Start at the top and transcribe every record through the final line exactly.

Dataset entries
================
Lemma readers_step_inv size threads s t :
  readers_step s t → readers_inv size threads s → readers_inv size threads t.
Proof.
  destruct 1 as [req|i t Ht|i t Ht|i t Ht| |t Ht|t Ht]; intros Hs.
  - exact Hs.
  - unfold begin_use in Ht. destruct (rd_threads s !! i) as [[| |]|] eqn:Hi; try done.
    destruct (rd_posted s) as [|req posted]; [done|]. destruct (rd_stopped s) eqn:Est; [done|]. injection Ht as <-.
    destruct Hs as (Hp & Hl & Hj & Hc). destruct (leases_insert i Idle (Acquiring req) _ Hi) as (rest & E1 & E2).
    unfold readers_inv, leases. simpl. rewrite length_insert. split_and!; [|done| |done].
    + eapply pool_inv_perm; [|exact Hp]. unfold leases. by rewrite E1, E2.
    + intros E. destruct (Hj E) as [Hst _]. congruence.
  - unfold take_lease in Ht. destruct (rd_threads s !! i) as [[|req|]|] eqn:Hi; try done.
    pose proof (joined_idle _ _ _ _ _ Hs Hi ltac:(done)) as Hj. pose proof (joined_not_closed _ _ _ Hs Hj) as Hc.
    destruct (acquire (rd_pool s)) as [[[db|e] p]|] eqn:Ha; [| |done].
    + injection Ht as <-. assert (closed_ p = false) as Hcp.
      { unfold acquire in Ha. rewrite Hc in Ha. destruct (available_ (rd_pool s)); [done|]. by injection Ha as _ <-. }
      eapply set_worker_inv; [done|exact Hi|done|done|]. intros rest Hr. simpl in *.
      pose proof (acquire_cases _ _ _ Hr) as Hq. rewrite Ha in Hq. by destruct Hq as (_ & _ & _ & ?).
    + unfold acquire in Ha. rewrite Hc in Ha. by destruct (available_ (rd_pool s)).
  - unfold end_lease in Ht. destruct (rd_threads s !! i) as [[| |req db]|] eqn:Hi; try done. injection Ht as <-.
    pose proof (joined_idle _ _ _ _ _ Hs Hi ltac:(done)) as Hj. pose proof (joined_not_closed _ _ _ Hs Hj) as Hc.
    eapply set_worker_inv; [done|exact Hi|done|unfold release; by rewrite Hc|].
    intros rest Hr. by apply release_inv.
  - destruct Hs as (Hp & Hl & Hj & Hc). unfold readers_inv. simpl. split_and!; [done|done| |done].
    intros E. by destruct (Hj E).
  - unfold join_readers in Ht. destruct (rd_stopped s) eqn:Est; [|done]. simpl in Ht.
    destruct (forallb _ _) eqn:Hall; [|done]. injection Ht as <-. destruct Hs as (Hp & Hl & Hj & Hc).
    unfold readers_inv. simpl. split_and!; [done|done| |done]. intros _. split; [done|].
    apply Forall_forall. intros w Hw%list_elem_of_In. rewrite forallb_forall in Hall.
    by apply (bool_decide_eq_true_1 _), Hall.
  - unfold close_readers in Ht. destruct (rd_joined s) eqn:Ej; [|done]. injection Ht as <-.
    destruct Hs as (Hp & Hl & Hj & Hc). unfold readers_inv. simpl. split_and!; [|done|intros _; by apply Hj|done].
    unfold Reader.Close. unfold pool_inv in *. simpl in *. destruct (closed_ (rd_pool s)) eqn:E; simpl; [by rewrite E|done].
Qed.
Lemma readers_reachable_inv size threads s :
  rtc readers_step (readers_init size threads) s → readers_inv size threads s.
Proof.
  revert s. apply (rtc_ind_r (λ s, readers_inv size threads s)); [apply readers_inv_init|].
  intros s t _ Hst. by apply readers_step_inv.
Qed.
================
- **EXERCISE RESULT**:
Lemma readers_step_inv size threads s t :
  readers_step s t → readers_inv size threads s → readers_inv size threads t.
Proof.
  destruct 1 as [req|i t Ht|i t Ht|i t Ht| |t Ht|t Ht]; intros Hs.
  - exact Hs.
  - unfold begin_use in Ht. destruct (rd_threads s !! i) as [[| |]|] eqn:Hi; try done.
    destruct (rd_posted s) as [|req posted]; [done|]. destruct (rd_stopped s) eqn:Est; [done|]. injection Ht as <-.
    destruct Hs as (Hp & Hl & Hj & Hc). destruct (leases_insert i Idle (Acquiring req) _ Hi) as (rest & E1 & E2).
    unfold readers_inv, leases. simpl. rewrite length_insert. split_and!; [|done| |done].
    + eapply pool_inv_perm; [|exact Hp]. unfold leases. by rewrite E1, E2.
    + intros E. destruct (Hj E) as [Hst _]. congruence.
  - unfold take_lease in Ht. destruct (rd_threads s !! i) as [[|req|]|] eqn:Hi; try done.
    pose proof (joined_idle _ _ _ _ _ Hs Hi ltac:(done)) as Hj. pose proof (joined_not_closed _ _ _ Hs Hj) as Hc.
    destruct (acquire (rd_pool s)) as [[[db|e] p]|] eqn:Ha; [| |done].
    + injection Ht as <-. assert (closed_ p = false) as Hcp.
      { unfold acquire in Ha. rewrite Hc in Ha. destruct (available_ (rd_pool s)); [done|]. by injection Ha as _ <-. }
      eapply set_worker_inv; [done|exact Hi|done|done|]. intros rest Hr. simpl in *.
      pose proof (acquire_cases _ _ _ Hr) as Hq. rewrite Ha in Hq. by destruct Hq as (_ & _ & _ & ?).
    + unfold acquire in Ha. rewrite Hc in Ha. by destruct (available_ (rd_pool s)).
  - unfold end_lease in Ht. destruct (rd_threads s !! i) as [[| |req db]|] eqn:Hi; try done. injection Ht as <-.
    pose proof (joined_idle _ _ _ _ _ Hs Hi ltac:(done)) as Hj. pose proof (joined_not_closed _ _ _ Hs Hj) as Hc.
    eapply set_worker_inv; [done|exact Hi|done|unfold release; by rewrite Hc|].
    intros rest Hr. by apply release_inv.
  - destruct Hs as (Hp & Hl & Hj & Hc). unfold readers_inv. simpl. split_and!; [done|done| |done].
    intros E. by destruct (Hj E).
  - unfold join_readers in Ht. destruct (rd_stopped s) eqn:Est; [|done]. simpl in Ht.
    destruct (forallb _ _) eqn:Hall; [|done]. injection Ht as <-. destruct Hs as (Hp & Hl & Hj & Hc).
    unfold readers_inv. simpl. split_and!; [done|done| |done]. intros _. split; [done|].
    apply Forall_forall. intros w Hw%list_elem_of_In. rewrite forallb_forall in Hall.
    by apply (bool_decide_eq_true_1 _), Hall.
  - unfold close_readers in Ht. destruct (rd_joined s) eqn:Ej; [|done]. injection Ht as <-.
    destruct Hs as (Hp & Hl & Hj & Hc). unfold readers_inv. simpl. split_and!; [|done|intros _; by apply Hj|done].
    unfold Reader.Close. unfold pool_inv in *. simpl in *. destruct (closed_ (rd_pool s)) eqn:E; simpl; [by rewrite E|done].
Qed.
Lemma readers_reachable_inv size threads s :
  rtc readers_step (readers_init size threads) s → readers_inv size threads s.
Proof.
  revert s. apply (rtc_ind_r (λ s, readers_inv size threads s)); [apply readers_inv_init|].
  intros s t _ Hst. by apply readers_step_inv.
Qed.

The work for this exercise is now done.